1. A minor impact indicates that the risk would not have important implications.
2. A moderate impact indicates that the risk could have
implications for the organisation’s ability to succeed.
3. A significant impact indicates that the risk would have important implications for the organisation.
b. Likelihood refers to the probability that the risk may occur, given its nature and the current risk management practices in place
1. A low likelihood indicates that the risk is unlikely to occur, given its nature and current risk management practices in place.
2. A medium likelihood of occurrence indicates that the risk has a moderate probability of occurrence.
3. A high likelihood of occurrence indicates that the risk is likely to occur, despite the risk management practices in place.

Risk assessment grid

Quantitative Risk Assessment Techniques
Quantitative risk is the risk from each scenario is estimated numerically, allowing the analyst to determine not only risk relative to all scenarios in the system but absolute risk measured on whatever scale of units is chosen. The following are the quantitative risk assessment techniques:
i. Decision tree analysis
Decision tree analysis is a technique for coping with a series of decisions, each one having a variety of possible outcomes. The decision tree enables us to map the various combinations of decisions and outcomes in a structured way. If we can estimate the probabilities of the various possible outcomes, and assign monetary values to them, the tree enables us to evaluate the decision options and select the one leading to the most favourable monetary outcome.
ii. Fault tree analysis
Fault tree analysis is similar to decision tree analysis, except that it is concerned solely with the possibility of failure. This technique has been defined as ‘a graphical technique that provides a systematic description of the combinations of possible occurrences in a system, which can result in an undesirable outcome. The method can combine hardware failures and computer failures’.
iii. Dependency modelling
Risks do not necessarily arise from a single failure. On the contrary, it is very often a combination of factors (people, systems, processes, technology) that gives rise to risk. Dependency modelling is a software tool that helps organisations to analyse the links between different factors that between them can give rise to risk.
iv. Value at risk
Value at risk (VaR) is a measurement tool used to assess the size of an organisation’s risk exposure. VaR measures the volatility of a firm’s investment portfolio in the light of market conditions. It is defined as the maximum amount of loss that we can expect (with a predetermined level of probability) to suffer on a given investment over a given time frame.
v. Risk adjusted return on capital
Risk-adjusted return on capital (RAROC) is a risk-based profitability measurement framework for analysing risk-adjusted financial performance and providing a consistent view of profitability across businesses. The concept was developed by Bankers Trust and principal designer Dan Borge in the late 1970s.Note, however, that more and more return on risk adjusted capital (RORAC) is used as a measure, whereby the risk adjustment of Capital is based on the capital adequacy guidelines as outlined by the Basel Committee, currently Basel III
vi. Ratio analysis
Ratio Analysis is a form of Financial Statement Analysis that is used to obtain a quick indication of a firm’s financial performance in several key areas. The ratios are categorized as Short-term Solvency Ratios, Debt Management Ratios, Asset Management Ratios, Profitability Ratios, and Market Value Ratios.

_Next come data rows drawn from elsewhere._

(** ** Rates *)

Lemma float_sub_zero (x : float) : (x - 0)%float = x.
Proof.
  apply Prim2SF_inj. rewrite sub_spec.
  change (Prim2SF 0) with (S754_zero false).
  unfold SF64sub. by destruct (Prim2SF x) as [[]|[]| |[] m e].
Qed.



Section Window.

Variables (tsa : TimeSeriesAverage) (lastTV : TimeValue).
Hypothesis Hmu : mu tsa = false.
Hypothesis Hlast : last (TimeSeries tsa) = Some lastTV.
Hypothesis Hvalid : Forall validWindow (_DurationInMinutes tsa).

(** The result of [Percentage] on a store that is not empty: every
    configured window has its entry. *)
Lemma Percentage_window (d : Z) :
  d ∈ _DurationInMinutes tsa ->
  exists sum, Percentage tsa = Returned (Some sum, None)
              /\ sum !! d = Some (windowResult tsa lastTV d).
Proof.
  intros Hd. eexists. split; [by apply Percentage_returns|].
  rewrite foldl_insert_lookup. by rewrite decide_True.
Qed.

Lemma Percentage_window_rate (d : Z) (ref : TimeValue) (key : string)
    (lastVal : float) :
  d ∈ _DurationInMinutes tsa ->
  0 <= keyInt tsa d ->
  TimeSeries tsa !! Z.to_nat (keyInt tsa d) = Some ref ->
  Values lastTV !! key = Some lastVal ->
  exists sum m, Percentage tsa = Returned (Some sum, None)
                /\ sum !! d = Some m
                /\ m !! key = Some (rateOf lastTV ref key lastVal).
Proof.
  intros Hd Hk Href Hkey.
  destruct (Percentage_window d Hd) as (sum & Hsum & Hsumd).
  exists sum, (windowResult tsa lastTV d). split; [done|]. split; [done|].
  unfold windowResult.
  destruct (keyInt tsa d <? 0) eqn:E; [apply Z.ltb_lt in E; lia|].
  rewrite Href, map_lookup_imap, Hkey. done.
Qed.

Lemma Percentage_window_unavailable (d : Z) :
  d ∈ _DurationInMinutes tsa ->
  keyInt tsa d < 0 ->
  exists sum, Percentage tsa = Returned (Some sum, None)
              /\ sum !! d = Some ((fun _ => (-1)%float) <$> Values lastTV).
Proof.
  intros Hd Hk.
  destruct (Percentage_window d Hd) as (sum & Hsum & Hsumd).
  exists sum. split; [done|]. rewrite Hsumd. f_equal.
  unfold windowResult.
  destruct (keyInt tsa d <? 0) eqn:E; [|apply Z.ltb_ge in E; lia].
  apply map_eq. intros k. rewrite map_lookup_imap, lookup_fmap.
  by destruct (Values lastTV !! k).
Qed.

End Window.





(** C10.  When a key of the latest snapshot is absent from the
    reference snapshot, its rate is computed with 0 for the reference
    value: the latest value over the elapsed seconds (rounded like every
    rate); the key is neither left out nor marked unavailable. *)
Theorem Percentage_missing_reference_key (tsa : TimeSeriesAverage)
    (lastTV ref : TimeValue) (d : Z) (key : string) (lastVal : float) :
  mu tsa = false ->
  last (TimeSeries tsa) = Some lastTV ->
  Forall validWindow (_DurationInMinutes tsa) ->
  d ∈ _DurationInMinutes tsa ->
  0 <= keyInt tsa d ->
  TimeSeries tsa !! Z.to_nat (keyInt tsa d) = Some ref ->
  Values lastTV !! key = Some lastVal ->
  Values ref !! key = None ->
  exists sum m,
    Percentage tsa = Returned (Some sum, None)
    /\ sum !! d = Some m
    /\ m !! key
       = Some (round4 (lastVal
                       / time.Seconds (time.Sub (Time lastTV) (Time ref))))%float.
Proof.
  intros Hmu Hlast Hvalid Hd Hk Href Hkey Hmissing.
  destruct (Percentage_window_rate tsa lastTV Hmu Hlast Hvalid d ref key
              lastVal Hd Hk Href Hkey) as (sum & m & Hsum & Hsumd & Hm).
  exists sum, m. split; [done|]. split; [done|].
  rewrite Hm. unfold rateOf, valueOf. rewrite Hmissing. simpl.
  by rewrite float_sub_zero.
Qed.

Lemma Percentage_missing_reference_key_witness :
  exists sum m, Percentage lateKeyStore = Returned (Some sum, None)
                /\ sum !! 1 = Some m
                /\ m !! "steal.%d.cpu0" = Some (4000 / 10000)%float.
Proof.
  destruct (Percentage_missing_reference_key lateKeyStore
              (mkTimeValue (55 * time.Second) {[ "steal.%d.cpu0" := 22%float ]})
              (mkTimeValue 0 ∅) 1 "steal.%d.cpu0" 22%float)
    as (sum & m & Hsum & Hd & Hkey).
  - reflexivity.
  - reflexivity.
  - constructor; [unfold validWindow, maxWindow; lia|constructor].
  - left.
  - vm_compute. discriminate.
  - reflexivity.
  - reflexivity.
  - reflexivity.
  - exists sum, m. split; [exact Hsum|]. split; [exact Hd|].
    rewrite Hkey. vm_compute. reflexivity.
Defined.
(** A flush that returns no error leaves the buffer empty and faultless. *)
Lemma Flush_ok_empty (b b' : CalibrationReadStreamer) (w w' : world W) :
  Flush b w = Done ((b', None), w') -> err b' = None /\ n b' = 0.
Proof.
  unfold Flush. destruct (err b) as [e0|] eqn:Herr.
  - cbv [ret]. discriminate.
  - destruct (n b =? 0) eqn:Hz.
    + cbv [ret]. intros [= <- <-]. split; [exact Herr | lia].
    + unfold bind at 1.
      destruct (slice (buf b) 0 (n b) w) as [[batch w1]|]; [|discriminate].
      unfold bind at 1. unfold wr_WriteCalibrationBatch.
      destruct (WriteCalibrationBatch (store w1) batch) as [st [c e1]].
      set (e2 := if (c <? 1) && _ then _ else _).
      destruct e2 as [e2|].
      * unfold bind at 1.
        match goal with |- context [match ?m ?x with _ => _ end] =>
          destruct (m x) as [[b1 w2]|] end; [|discriminate].
        cbv [ret]. discriminate.
      * cbv [ret]. intros [= <- <-]. split; [exact Herr | reflexivity].
Qed.

(** Flush on an empty, faultless buffer does nothing. *)
Lemma Flush_empty (b : CalibrationReadStreamer) (w : world W) :
  err b = None -> n b = 0 -> Flush b w = Done ((b, None), w).
Proof.
  intros Herr Hn. unfold Flush. rewrite Herr, Hn. reflexivity.
Qed.

Lemma Close_completed (b b1 : CalibrationReadStreamer) (w w1 : world W) :
  Close b w = Done ((b1, None), w1) -> err b1 = None /\ n b1 = 0.
Proof.
  unfold Close. unfold bind at 1.
  destruct (Flush b w) as [[[b' [e|]] w']|] eqn:HF; try discriminate.
  unfold bind, wr_Flush. destruct (CalibrationFlush (store w')) as [st e2].
  cbv [ret]. intros Heq. injection Heq as <- _ _.
  eapply Flush_ok_empty; eassumption.
Qed.

(** The second close: no flush of the buffer, one flush of the writer. *)
Lemma Close_again (b b1 : CalibrationReadStreamer) (w w1 : world W) :
  Close b w = Done ((b1, None), w1) ->
  Close b1 w1 =
    Done ((b1, (CalibrationFlush (store w1)).2),
          mkWorld (CalibrationFlush (store w1)).1 (calls w1 ++ [CallFlush])).
Proof.
  intros HC. apply Close_completed in HC as [Herr Hn].
  unfold Close. unfold bind at 1. rewrite (Flush_empty b1 w1 Herr Hn).
  cbn. unfold bind, wr_Flush. destruct (CalibrationFlush (store w1)) as [st e2].
  reflexivity.
Qed.

Lemma batches_app (cs cs' : list call) :
  batches (cs ++ cs') = batches cs ++ batches cs'.
Proof. unfold batches. apply omap_app. Qed.

End Generic.

(** C7, counterexample. A close completes on a writer whose own flush
    fails the second time it is called: the second close returns that
    error. *)
Lemma close_idempotent_spec_fails :
  ~ close_idempotent_spec (NewCalibrationReadStreamerDuration 4 Hour)
      (mkWorld flush_fails_second []).
Proof.
  intros Hspec.
  destruct (Hspec (NewCalibrationReadStreamerDuration 4 Hour)
              (mkWorld (mkScripted [] [Some (ErrStore 1)]) [CallFlush]))
    as (b2 & w2 & HC & _); [reflexivity|].
  vm_compute in HC. discriminate.
Qed.

End calibration_close.


Module calibration_windows.
Import goint gotime slices model glukitio calibration calibration_spec writers examples.
Import calibration_flush calibration_close.

(** The saturation of [Sub] does not show in the test against a positive
    duration. *)
Lemma Sub_crossing (x u : Time) (dur : Duration) :
  0 < dur <= maxDuration ->
  (dur <=? Sub x u) = (dur <=? x - u).
Proof.
  unfold Sub, maxDuration, minDuration. intros Hd.
  destruct (Z.ltb_spec (2 ^ 63 - 1) (x - u));
    [|destruct (Z.ltb_spec (x - u) (- 2 ^ 63))];
    destruct (Z.leb_spec dur (x - u)); try lia;
    match goal with |- (?a <=? ?b) = _ => destruct (Z.leb_spec a b) end; lia.
Qed.

Lemma Truncate_le (x : Time) (dur : Duration) :
  0 < dur -> 0 <= x - Truncate x dur < dur.
Proof.
  intros Hd. unfold Truncate. destruct (Z.leb_spec dur 0); [lia|].
  pose proof (Z.mod_pos_bound x dur Hd). lia.
Qed.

Ratio Analysis as a tool possesses several important features. The data, which are provided by financial statements, are readily available. The computation of ratios facilitates the comparison of firms which differ in size. Ratios can be used to compare a firm’s financial performance with industry averages. In addition, ratios can be used in a form of trend analysis to identify areas where performance has improved or deteriorated over time.
vii. Return on capital employed
Return on capital employed or ROCE is a profitability ratio that measures how efficiently a company can generate profits from its capital employed by comparing net operating profit to capital employed. In other words, return on capital employed shows investors how many dollars in profits each dollar of capital employed generates.

viii. Acid test
The quick ratio or acid test ratio is a liquidity ratio that measures the ability of a company to pay its current liabilities when they come due with only quick assets. Quick assets are current assets that can be converted to cash within 90 days or in the short-term. Cash, cash equivalents, short-term investments or marketable securities, and current accounts receivable are considered quick assets.
The quick ratio is often called the acid test ratio in reference to the historical use of acid to test metals for gold by the early miners. If the metal passed the acid test, it was pure gold. If metal failed the acid test by corroding from the acid, it was a base metal and of no value.
The acid test of finance shows how well a company can quickly convert its assets into cash in order to pay off its current liabilities. It also shows the level of quick assets to current liabilities.

The quick ratio is calculated by adding cash, cash equivalents, short-term investments, and current receivables together then dividing them by current liabilities.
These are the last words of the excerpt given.